_Aim of the task_
Return only the stretch of the material below that begins with the line containing "destruct (blob_len b" and ends with the line containing "apply (L4 j); [lia|done..].", exactly; both of those lines belong to it.

(Study material)

(** The loop stops behind the last of [n] blobs, or at the first that fails. *)
Lemma api_load_blobs_steps a sy n : forall bs h, (n <= length bs)%nat ->
  (forall b h, b ∈ take n bs -> is_Some (blob_outcome a sy b h)) ->
  exists k hs e h1, applied a sy (take n bs) h k hs /\
    api_load_blobs blob_at a bs n sy h = Some ((e, sy), h1) /\
    (k = n /\ e = aeg_ok /\ hs !! k = Some h1 \/
     (k < n)%nat /\ e <> aeg_ok /\
     exists b hk, bs !! k = Some b /\ hs !! k = Some hk /\ blob_outcome a sy b hk = Some (e, h1)).
Proof.
  induction n as [|n IH]; intros bs h Hn Hs.
  { exists 0%nat, [h], aeg_ok, h; split; [|split; [done|by left]].
    split_and!; [done|simpl; lia|done|intros; lia]. }
  destruct bs as [|b bs]; [simpl in Hn; lia|]; simpl in Hn.
  assert (Hstop : forall e h1, blob_outcome a sy b h = Some (e, h1) -> e <> aeg_ok ->
    api_load_blobs blob_at a (b :: bs) (S n) sy h = Some ((e, sy), h1) ->
    exists k hs e h1, applied a sy (take (S n) (b :: bs)) h k hs /\
      api_load_blobs blob_at a (b :: bs) (S n) sy h = Some ((e, sy), h1) /\
      (k = S n /\ e = aeg_ok /\ hs !! k = Some h1 \/ (k < S n)%nat /\ e <> aeg_ok /\
       exists b0 hk, (b :: bs) !! k = Some b0 /\ hs !! k = Some hk /\ blob_outcome a sy b0 hk = Some (e, h1))).
  { intros e h1 Ho He E; exists 0%nat, [h], e, h1; split; [|split; [done|right]].
    - split_and!; [done|simpl; lia|done|intros; lia].
    - split; [lia|]; split; [done|]; by exists b, h. }
  destruct (Hs b h) as [[e h1] Ho]; [by left|]; pose proof Ho as Ho0; unfold blob_outcome in Ho0.
  cbn [api_load_blobs] in *; destruct (blob_data b =? 0) eqn:E1; [injection Ho0 as <- <-; by eapply Hstop|].
  destruct (blob_len b =? 0) eqn:E2; [injection Ho0 as <- <-; by eapply Hstop|].
  destruct (api_load_cdo _ _ _ _ sy h) as [[[e0 sy0] h0]|] eqn:El; [|done]; injection Ho0 as -> ->.
  pose proof (api_load_cdo_state _ _ _ _ _ _ _ _ El) as ->.
  unfold aeg_is_ok in *; destruct (decide (e = aeg_ok)) as [->|He].
  - destruct (IH bs h1 ltac:(lia)) as (k & hs & e & h2 & (L1 & L2 & L3 & L4) & E & Hend).
    { intros b' h' Hin; apply Hs; by right. }
    exists (S k), (h :: hs), e, h2; split; [|split].
    + split_and!; [simpl; lia|simpl in *; lia|done|].
      intros [|j] b' h3 h4 Hj Hb Hh3 Hh4; simpl in Hb, Hh3, Hh4; [simplify_eq; congruence|].
      apply (L4 j); [lia|done..].
    + rewrite (bind_Some _ _ _ _ _ El); cbv beta iota; rewrite bool_decide_eq_true_2 by done; exact E.
    + destruct Hend as [(-> & -> & Hh)|(Hk & He & b0 & hk & Hb & Hh & Ho0)]; [by left|right].
      split; [lia|]; split; [done|]; by exists b0, hk.
  - eapply Hstop; [done..|]; rewrite (bind_Some _ _ _ _ _ El); cbv beta iota.
    rewrite bool_decide_eq_false_2 by done; done.
Qed.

(End Study material)

_Answer for the task_
  destruct (blob_len b =? 0) eqn:E2; [injection Ho0 as <- <-; by eapply Hstop|].
  destruct (api_load_cdo _ _ _ _ sy h) as [[[e0 sy0] h0]|] eqn:El; [|done]; injection Ho0 as -> ->.
  pose proof (api_load_cdo_state _ _ _ _ _ _ _ _ El) as ->.
  unfold aeg_is_ok in *; destruct (decide (e = aeg_ok)) as [->|He].
  - destruct (IH bs h1 ltac:(lia)) as (k & hs & e & h2 & (L1 & L2 & L3 & L4) & E & Hend).
    { intros b' h' Hin; apply Hs; by right. }
    exists (S k), (h :: hs), e, h2; split; [|split].
    + split_and!; [simpl; lia|simpl in *; lia|done|].
      intros [|j] b' h3 h4 Hj Hb Hh3 Hh4; simpl in Hb, Hh3, Hh4; [simplify_eq; congruence|].
      apply (L4 j); [lia|done..].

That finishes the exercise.